When a project has spent as long in development hell as this much delayed fourth entry in the Mad Max franchise, it’s natural to assume the worst about the final product. The fact this manages to be not only an excellent film and potentially the best of the series to date, but also one of the best action films in the last decade (or even two decades if you’re feeling adventurous) is a testament to the vision of George Miller in bringing the Fury Road story to the screen.
Tom Hardy steps into Mel Gibson’s boots as Max Rockatansky, a man who has lost everything yet doggedly refuses to give up on life and subsequently finds himself dragged into various insane situations.
There have been some calls that Fury Road is a sexist and male-centred film, mostly because the Wives are dressed scantily and are all attractive women. I’d say this is nonsense. For a start the central character is Charlize Theron’s Imperator Furiosa rather than Max, a strong female presence who is not defined by the men who surround her. Second, the Wives may be dressed in very little, but they are not filmed in an entirely exploitative manner, nor are they solely there to act as titillation for the audience. Their presence does serve a point to the story, and you could argue that they are stronger personalities than any of the male characters, Max included.

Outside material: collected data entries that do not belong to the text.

(** [rasa.shared.utils.common.class_from_module_path], which is not part
    of the sources at hand: the import system, as a partial map from
    dotted paths to class objects.  [None] stands for the [ImportError]
    it raises "when the class cannot be imported/found". *)
Variable class_from_module_path : string -> option ClassObj.

(** [str(v)] for a value that is not a string, as an f-string formats it
    (the builtin is not modelled). *)
Variable py_str : pyval -> string.

Definition format_value (v : pyval) : string :=
  match v with
  | VStr s => s
  | _ => py_str v
  end.

(** The call [class_from_module_path(v)] on an untyped value; the helper
    is declared on [Text]. *)
Definition import_class (v : pyval) : result ClassObj :=
  match v with
  | VStr path =>
      match class_from_module_path path with
      | Some c => Ok c
      | None => Raise (ImportError path)
      end
  | _ => outside "class_from_module_path on a value that is not a str"
  end.

Definition getitemM (k : string) : M (dict pyval) pyval :=
  fun d => (d, Dict.getitem d k).
Definition setitemM (k : string) (v : pyval) : M (dict pyval) unit :=
  fun d => (Dict.set d k v, Ok tt).

Definition is_ImportError (e : exn) : bool :=
  match e with ImportError _ => true | _ => false end.

Definition deserializing_error (shown : string) : string :=
  "Error deserializing graph schema. Can't find class for graph component type '"
    +:+ shown +:+ "'.".

(** The body of the loop of [from_dict] for one [serialized_node], which
    it changes in place. *)
Definition from_dict_node : M (dict pyval) SchemaNode :=
  try_except
    (u ← getitemM "uses";
     c ← lift (import_class u);
     setitemM "uses" (VClass c);;
     resource ← getitemM "resource";
     if truthy resource then
       r ← lift (Resource_init resource);
       setitemM "resource" (VResource r)
     else mret tt)
    is_ImportError
    (fun e =>
       u ← getitemM "uses";
       raise (GraphSchemaException (deserializing_error (format_value u)) e));;
  serialized_node ← get_state;
  lift (SchemaNode_init serialized_node).

(** The loop of [from_dict] over the items of [serialized_graph_schema].
    The first component is the list of items as the loop leaves them: the
    node dictionaries are the caller's objects. *)
Fixpoint from_dict_items (items : dict pyval) (nodes : dict SchemaNode)
  : dict pyval * result (dict SchemaNode) :=
  match items with
  | [] => ([], Ok nodes)
  | (node_name, VDict serialized_node) :: rest =>
      match from_dict_node serialized_node with
      | (serialized_node', Ok node) =>
          let '(rest', r) :=
            from_dict_items rest (Dict.set nodes node_name node) in
          ((node_name, VDict serialized_node') :: rest', r)
      | (serialized_node', Raise e) =>
          ((node_name, VDict serialized_node') :: rest, Raise e)
      end
  | (node_name, _) :: rest =>
      (items, Raise (TypeError "serialized node is not subscriptable by str"))
  end.

(** [GraphSchema.from_dict] *)
Definition from_dict : M (dict pyval) GraphSchema :=
  fun serialized_graph_schema =>
    match from_dict_items serialized_graph_schema [] with
    | (after, Ok nodes) => (after, Ok {| nodes := nodes |})
    | (after, Raise e) => (after, Raise e)
    end.

(** [GraphSchema.target_names] *)
Definition target_names (self : GraphSchema) : list string :=
  (filter (fun item => is_target item.2 = true) (nodes self)).*1.

(** [GraphSchema._all_dependencies_schema].  The recursion of the source
    is bounded by the interpreter's recursion limit only; [limit] is that
    limit, and running into it raises [RecursionError]. *)
Fixpoint _all_dependencies_schema (limit : nat) (self : GraphSchema)
    (targets : list string) : result (list string) :=
  match limit with
  | 0 => Raise RecursionError
  | S limit' =>
      for_each targets [] (fun target required =>
        let required := required ++ [target] in
        node ← Dict.getitem (nodes self) target;
        let target_dependencies := Dict.values (needs node) in
        for_each target_dependencies required (fun dependency required =>
          deps ← _all_dependencies_schema limit' self [dependency];
          Ok (required ++ deps)))
  end.

(** [GraphSchema.minimal_graph_schema] *)
Definition minimal_graph_schema (limit : nat) (self : GraphSchema)
  : result GraphSchema :=
  dependencies ← _all_dependencies_schema limit self (target_names self);
  Ok {| nodes := Dict.filter_keys
                   (fun node_name => str_in node_name dependencies)
                   (nodes self) |}.

End Schema.

(** ** [GraphNode] *)

(** A callable attribute of a component class.  [params] is what its
    signature declares; [call args kwargs] is the result of calling it with
    positional arguments [args] and keyword arguments [kwargs].  Component
    code is opaque to the engine: a call is known by its arguments and its
    result. *)
Record Callable := {
  params : list string;
  call : list pyval -> dict pyval -> result pyval
}.

(** [rasa.shared.utils.common.minimal_kwargs].

    Modelled from the spec: the helper is not part of the sources at hand;
    the spec describes its result as "the subset of received inputs whose
    names match the constructor's accepted parameters". *)
Definition minimal_kwargs (kwargs : dict pyval) (func : Callable) : dict pyval :=
  Dict.filter_keys (fun k => str_in k (params func)) kwargs.

(** [GraphNodeHook]: the two callbacks, with their keyword arguments in the
    order of the source. *)
Record GraphNodeHook := {
  on_before_node :
    string -> pyval -> dict pyval -> dict pyval -> result pyval;
  on_after_node :
    string -> pyval -> dict pyval -> pyval -> pyval -> result unit
}.

(** A component instance: the object the constructor returned, with the
    identity it got when it was created. *)
Record Instance := { obj_id : nat; obj_val : pyval }.
(** * InsightsBackend: the section lookup service of [app.py]

    A shallow embedding of [app.py]: the section store ([load_sections],
    [index_by_section]), the key normaliser ([normalize_key]), the payload
    formatter ([format_payload]), the free-text resolver
    ([choose_section_with_llm]) and the request handlers.

    Conventions of the embedding.
    - A Python [str] is a [string] whose characters are read as code points
      below 256 (the Latin-1 range).  On that range [str.strip], [str.lower]
      and [str.replace] are the functions below; [str] values with code
      points from 256 on are outside the model.
    - A value read by [json.load] is a [value]; a Python [dict] literal of
      the handlers is a [VDict] with its items in source order.
    - Code that can raise returns a [result]; [try ... except Exception] is
      [try_except]. *)

From Stdlib Require Import ZArith String Ascii DecimalString List Bool Floats Sorted Permutation Lia.
From stdpp Require Import base option list gmap strings sorting.

Open Scope string_scope.
Open Scope Z_scope.

Set Warnings "-register-all".

(** ** Characters and strings *)

Module Str.

(** [str.isspace] on one character: the code points Python treats as
    whitespace below 256 (TAB..CR, FS..US, SPACE, NEL, NBSP). *)
Definition is_space (c : ascii) : bool :=
  let n := N_of_ascii c in
  ((9 <=? n) && (n <=? 13) || (28 <=? n) && (n <=? 32)
   || (n =? 133) || (n =? 160))%N.

(** [str.lower] on one character: A..Z and the Latin-1 capitals
    U+00C0..U+00DE (U+00D7, the multiplication sign, excepted) move up
    by 32; every other code point below 256 is its own lowercase. *)
Definition lower_char (c : ascii) : ascii :=
  let n := N_of_ascii c in
  if ((65 <=? n) && (n <=? 90)
      || (192 <=? n) && (n <=? 222) && negb (n =? 215))%N
  then ascii_of_N (n + 32) else c.

Fixpoint map (f : ascii -> ascii) (s : string) : string :=
  match s with
  | EmptyString => EmptyString
  | String c s' => String (f c) (map f s')
  end.

(** [s.lower()] *)
Definition lower (s : string) : string := map lower_char s.

(** [s.replace(old, new)] for one-character [old] and [new], the only
    form [app.py] uses. *)
Definition replace (old new : ascii) (s : string) : string :=
  map (fun c => if Ascii.eqb c old then new else c) s.

(** [s.lstrip()] *)
Fixpoint lstrip (s : string) : string :=
  match s with
  | EmptyString => EmptyString
  | String c s' => if is_space c then lstrip s' else s
  end.

(** [s.rstrip()] *)
Fixpoint rstrip (s : string) : string :=
  match s with
  | EmptyString => EmptyString
  | String c s' =>
      match rstrip s' with
      | EmptyString => if is_space c then EmptyString else String c EmptyString
      | r => String c r
      end
  end.

(** [s.strip()] *)
Definition strip (s : string) : string := rstrip (lstrip s).

(** Truth value of a [str]: non-empty. *)
Definition truthy (s : string) : bool :=
  match s with EmptyString => false | String _ _ => true end.

(** [sep.join(parts)] *)
Fixpoint join (sep : string) (parts : list string) : string :=
  match parts with
  | [] => ""
  | [p] => p
  | p :: rest => p ++ sep ++ join sep rest
  end.

(** First and last characters. *)
Definition head (s : string) : option ascii :=
  match s with EmptyString => None | String c _ => Some c end.

Fixpoint last (s : string) : option ascii :=
  match s with
  | EmptyString => None
  | String c EmptyString => Some c
  | String _ s' => last s'
  end.

(** A string that [strip] leaves alone: it neither starts nor ends with
    whitespace. *)
Definition trimmed (s : string) : Prop :=
  (forall c, head s = Some c -> is_space c = false) /\
  (forall c, last s = Some c -> is_space c = false).

(** [c in s] for one character. *)
Fixpoint has_char (c : ascii) (s : string) : bool :=
  match s with
  | EmptyString => false
  | String c' s' => Ascii.eqb c' c || has_char c s'
  end.

(** What [lower], then the two [replace] of [normalize_key], do to one
    character. *)
Definition norm_char (c : ascii) : ascii :=
  let l := lower_char c in
  let h := if Ascii.eqb l "-" then "_"%char else l in
  if Ascii.eqb h " " then "_"%char else h.

(** Case analysis over the 256 characters. *)
Ltac by_cases_on_char c :=
  destruct c as [[] [] [] [] [] [] [] []]; vm_compute; congruence.

End Str.

(** ** Helpers of [app.py] *)

(** [normalize_key]:
    [raw.strip().lower().replace("-", "_").replace(" ", "_")] *)
Definition normalize_key (raw : string) : string :=
  Str.replace " " "_" (Str.replace "-" "_" (Str.lower (Str.strip raw))).

(** ** Exceptions and results *)

(** The exceptions the code can meet; all derive from [Exception].
    [JSONDecodeError] is the [ValueError] subclass [json.load] raises;
    [ProviderError] stands for whatever the completion client raises
    (connection, authentication, rate limit, bad response). *)
Inductive exn :=
| FileNotFoundError (msg : string)
| ValueError (msg : string)
| JSONDecodeError (msg : string)
| AttributeError (type_name attr : string)
| IndexError (msg : string)
| KeyError (key : string)
| ProviderError (msg : string).

Inductive result (A : Type) :=
| Ok (a : A)
| Raise (e : exn).

Arguments Ok {A} a.
Arguments Raise {A} e.

Definition bind {A B : Type} (m : result A) (k : A -> result B) : result B :=
  match m with
  | Ok a => k a
  | Raise e => Raise e
  end.

Notation "'let*' x ':=' m 'in' k" := (bind m (fun x => k))
  (at level 10, x name, m at level 100, k at level 200).

(** [try: body  except Exception: handler] *)
Definition try_except {A : Type} (body : result A) (handler : exn -> result A)
  : result A :=
  match body with
  | Ok a => Ok a
  | Raise e => handler e
  end.

(** ** Python values *)

(** What [json.load] and [request.get_json] produce. *)
Inductive value :=
| VNone
| VBool (b : bool)
| VInt (n : Z)
| VFloat (x : float)
| VStr (s : string)
| VList (items : list value)
| VDict (items : list (string * value)).

(** [type(v).__name__] *)
Definition type_name (v : value) : string :=
  match v with
  | VNone => "NoneType"
  | VBool _ => "bool"
  | VInt _ => "int"
  | VFloat _ => "float"
  | VStr _ => "str"
  | VList _ => "list"
  | VDict _ => "dict"
  end.

(** [bool(v)]: what [if v], [not v] and [v or w] test. *)
Definition truthy (v : value) : bool :=
  match v with
  | VNone => false
  | VBool b => b
  | VInt n => negb (n =? 0)
  | VFloat x => negb (PrimFloat.eqb x 0%float)
  | VStr s => Str.truthy s
  | VList items => match items with [] => false | _ => true end
  | VDict items => match items with [] => false | _ => true end
  end.

(** [isinstance(v, dict)] *)
Definition is_object (v : value) : bool :=
  match v with VDict _ => true | _ => false end.

(** A [dict] with [str] keys: its items in insertion order. *)
Module Dict.

Definition t : Type := list (string * value).

(** [d.get(k)], [None] of Rocq for a missing key. *)
Fixpoint get (k : string) (d : t) : option value :=
  match d with
  | [] => None
  | (k', v) :: d' => if String.eqb k' k then Some v else get k d'
  end.

(** [d[k] = v]: an existing key keeps its place. *)
Fixpoint set (k : string) (v : value) (d : t) : t :=
  match d with
  | [] => [(k, v)]
  | (k', v') :: d' =>
      if String.eqb k' k then (k, v) :: d' else (k', v') :: set k v d'
  end.

(** [d.update(d2)] *)
Definition update (d d2 : t) : t :=
  fold_left (fun acc kv => set (fst kv) (snd kv) acc) d2 d.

There isn’t much in terms of story, but there doesn’t need to be. Dialogue is limited in true Mad Max tradition, but this is not a limitation in any great sense. Actions often speak louder than words, and in all honesty Tom Hardy’s accent wobbles so substantially that it’s for the best that he has less than 20 lines in total.
No, the focus here is on the action and the insanity of this world. Imperator Furiosa has decided to take the Wives away from Immortan Joe (Hugh Keays-Byrne, returning to the franchise after playing Toecutter in the first Mad Max) and trek across the country to the Green Place, a haven many miles away. Naturally Immortan Joe take umbrage at this and sets off in pursuit with his War Boys, one of whom (a barely recognisable Nicholas Hoult) is hooked up to a captured Max who is acting as a universal donor blood bank.
The rest of the film is taken up by one insane action sequence after another, all using practical effects (except for that sandstorm, obviously) and introducing us to the various denizens of this Australian wasteland. A highlight has to be the guitarist strapped to the top of one of the War Rigs, churning out chunky heavy metal guitar riffs through the epic amp stack that sits behind him. The final battle is a sequence you just have to see to believe, an epic combination of violence and non-verbal storytelling that is a breathless joy to behold. Thankfully Miller’s direction never gets boring, always finding new and interesting ways to depict what is nothing more than a truck being chased across the desert.
What a day. What a lovely day indeed.